If you live in Alabama, you know the last part of 2018 into January 2019 seemed like it would never stop raining. And not your average showers. Nah, here’s four inches of rain here, another five there. It was pretty absurd and the perfect storm for a serious case of cabin fever.
Add in the fact I’m hopefully coming out of a four-year medical nightmare which would make a damn good House MD episode or four, and I wanted out of the house. Oh, it’s not lupus. Not sure why they had to test for it four separate times, but good to know. It kept me from camera reviews due to the debilitating symptoms, but with a novel treatment, things are looking up, and I get to snap away again.
Enter the Leica V-Lux. Alex and I decided to take a drive up to Little River Canyon on one of the few sunny days and put it through its paces. And damn does Leica live up to its billing as one of the finest camera manufacturers out there. Even the company’s compact camera series, which the V-lux belongs to, capture incredible images.
We will get to the specs, but let’s enjoy the pictures first.
Little River Canyon & A Leica V-Lux
With the Federal government shutdown, the national park was mostly deserted. It was also brutally cold and windy. We started at Little River Falls and the boardwalk leading down to a perfect vantage point.
Yes, the water looked that good. The image is straight out of the camera and looked amazing. Props to Leica and the foot of rain we endured for the fantastic shots.
One of my favorite shots of the day is of the small pine sapling in front of the raging waterfall.
Next, we moved on towards the Canyon Rim Road. We stopped off at the first overlook for Little River Falls to test out the 25-400mm equivalent zoom lens.

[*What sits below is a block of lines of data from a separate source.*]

(** * dump-sparql-graphstore-pipeline: the pipeline of [src/index.js]

    The program reads its parameters from the process environment, fetches an
    RDF document, has it parsed into a store, evaluates one SPARQL query over
    that store, serializes the resulting quads to Turtle and writes the text
    to a graph store over HTTP.

    The embedding follows [src/index.js] function by function.  Effects are
    explicit: a computation yields the list of effects it performed, in
    order, together with the way it settled (resolved with a value, or
    rejected with a thrown value).  Everything the program obtains from
    outside (the environment, the HTTP client, the RDF parser, the N3 store,
    the query engine and the Turtle writer) is a field of [World].

    Conventions of the model.
    - A JavaScript string is a Rocq [string], one character per UTF-16 code
      unit; the model covers the code units below 256.  HTTP header values
      are byte strings, so this is all of them; environment values outside
      that range are not represented.
    - Every promise the host or a collaborator hands to the program is taken
      to settle, and every stream to finish with ['end'] or ['error'].
    - The handler at the end of the file (lines 111 to 114), which prints a
      rejection of [main] and exits with status 1, is not part of the model. *)

From Stdlib Require Import Ascii String NArith List Lia.
From stdpp Require Import base option list strings gmap pretty.

Local Open Scope stdpp_scope.

(** ** The JavaScript operations the program relies on *)

Module Js.

(** The code unit of a character. *)
Definition code (c : ascii) : N := N_of_ascii c.

(** [WhiteSpace] and [LineTerminator] of ECMAScript, below code unit 256:
    TAB, LF, VT, FF, CR, SP and NBSP.  This is what [trim] removes. *)
Definition isWhiteSpace (c : ascii) : bool :=
  let n := code c in
  ((9 <=? n) && (n <=? 13) || (n =? 32) || (n =? 160))%N.

(** [String.prototype.trimStart] *)
Fixpoint trimStart (s : string) : string :=
  match s with
  | EmptyString => EmptyString
  | String c rest => if isWhiteSpace c then trimStart rest else s
  end.

(** [String.prototype.trimEnd] *)
Fixpoint trimEnd (s : string) : string :=
  match s with
  | EmptyString => EmptyString
  | String c rest =>
      match trimEnd rest with
      | EmptyString => if isWhiteSpace c then EmptyString else String c EmptyString
      | kept => String c kept
      end
  end.

(** [String.prototype.trim] *)
Definition trim (s : string) : string := trimEnd (trimStart s).

(** [String.prototype.split] with a separator of one code unit: the pieces
    between the occurrences of the separator, in order.  The result is
    never the empty array: [''.split(';')] is [['']]. *)
Fixpoint split (sep : ascii) (s : string) : list string :=
  match s with
  | EmptyString => [EmptyString]
  | String c rest =>
      if Ascii.eqb c sep then EmptyString :: split sep rest
      else match split sep rest with
           | piece :: pieces => String c piece :: pieces
           | [] => [String c EmptyString]
           end
  end.

(** [Array.prototype.join] *)
Fixpoint join (sep : string) (parts : list string) : string :=
  match parts with
  | [] => ""
  | [p] => p
  | p :: rest => p +:+ sep +:+ join sep rest
  end.

(** Upper case of one code unit.  Below 256 the letters with an upper case
    are a-z and the Latin-1 letters 224-254 (the division sign 247 is not a
    letter); sharp s (223) becomes SS.  The upper cases of the micro sign
    (181) and of y with diaeresis (255) are above 255 and so outside the
    model: the two are left as they are. *)
Definition upperUnit (c : ascii) : string :=
  let n := code c in
  if ((97 <=? n) && (n <=? 122))%N then String (ascii_of_N (n - 32)) ""
  else if ((224 <=? n) && (n <=? 254) && negb (n =? 247))%N
       then String (ascii_of_N (n - 32)) ""
  else if (n =? 223)%N then "SS"
  else String c "".

(** [String.prototype.toUpperCase] *)
Fixpoint toUpperCase (s : string) : string :=
  match s with
  | EmptyString => EmptyString
  | String c rest => upperUnit c +:+ toUpperCase rest
  end.

(** [Array.prototype.includes] on an array of strings. *)
Definition includes (xs : list string) (x : string) : bool :=
  existsb (String.eqb x) xs.

(** [v || d] for a value [v] that is a string or [undefined] and a default
    [d]: [undefined] and the empty string are the falsy ones. *)
Definition orElse (v : option string) (d : string) : string :=
  match v with
  | Some s => if String.eqb s "" then d else s
  | None => d
  end.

Again, the blues are how the water looked. Even Alex asked if I was going nuts in Lightroom. Nope, Little River was showing out that day.
From the overlook, we drove towards Grace Falls. It’s Alabama’s highest waterfall but is only active when there’s enough rain to feed into the small tributaries. It was nice to be back at the spot. I haven’t seen the area in over four years, and the waterfall didn’t disappoint.
After capturing a few shots from another overlook into Little River Canyon, the biting wind chill forced us to call it a day. Plus, hiking with an autonomic disorder has a way of making the symptoms angry which can ruin a week in a hurry.
Overall, it was a great trip up the rim road and having the park to ourselves was damn nice. Now, let’s get to the specs.
Leica V-Lux Specs
The V-Lux fits comfortably in the travel camera category, but you can make the argument it can handle anything you throw at it. It has a 20MP 1” MOS sensor with an integrated DC Vario-Elmarit f/2.8-4.0 Lens. Yeah, how many travel cameras can lay claim to an f/2.8 lens.
The lens, based on 35mm equivalent, hits 25-400mm or a 16x optical zoom. It can reach out and grab the image you’re looking to capture. Leica’s V-Lux has a three-inch LCD screen to review the photos along with a 0.39-inch OLED EVF. It’s sharp as hell.
Need video? It can shoot 4K and features both WiFi and NFC to share the live view with a friend, or transfer pictures while shooting. I’m still of the mind to bring the SD card home and move the images to my computer, but the functionality does work if you prefer the smartphone method.
Battery life was surprisingly good, and the camera body lives up to the Leica name. It may not have the M10’s steel construction which can shrug off a grenade, but the V-Lux acquits itself with regular use. If you are the type who insists on throwing cameras off a cliff, get a GoPro.
Finally, price. Before you close your eyes in anticipation, the V-Lux is shockingly affordable. Just under $1200 means it competes well with Sony RX100 V and VI point and shoots. Sure, the Leica is beefier, but that means you actually have a grip to hold on to while shooting. Not everything has to be ultra compact.
Wrapping the Leica V-Lux
So, where does the V-Lux stand? If you want something that is an all-around good camera, this is a solid buy. Especially if you’re interested in dealing with interchangeable lenses and all that comes with it. For a travel camera, I’d put it up against the Sony’s of the world any day. The V-Lux accomplishes the job with ease. It also serves as the company’s gateway drug to its interchangeable lens cameras and with the partnership with Panasonic, expect to hear a lot more on that front as 2019 progresses.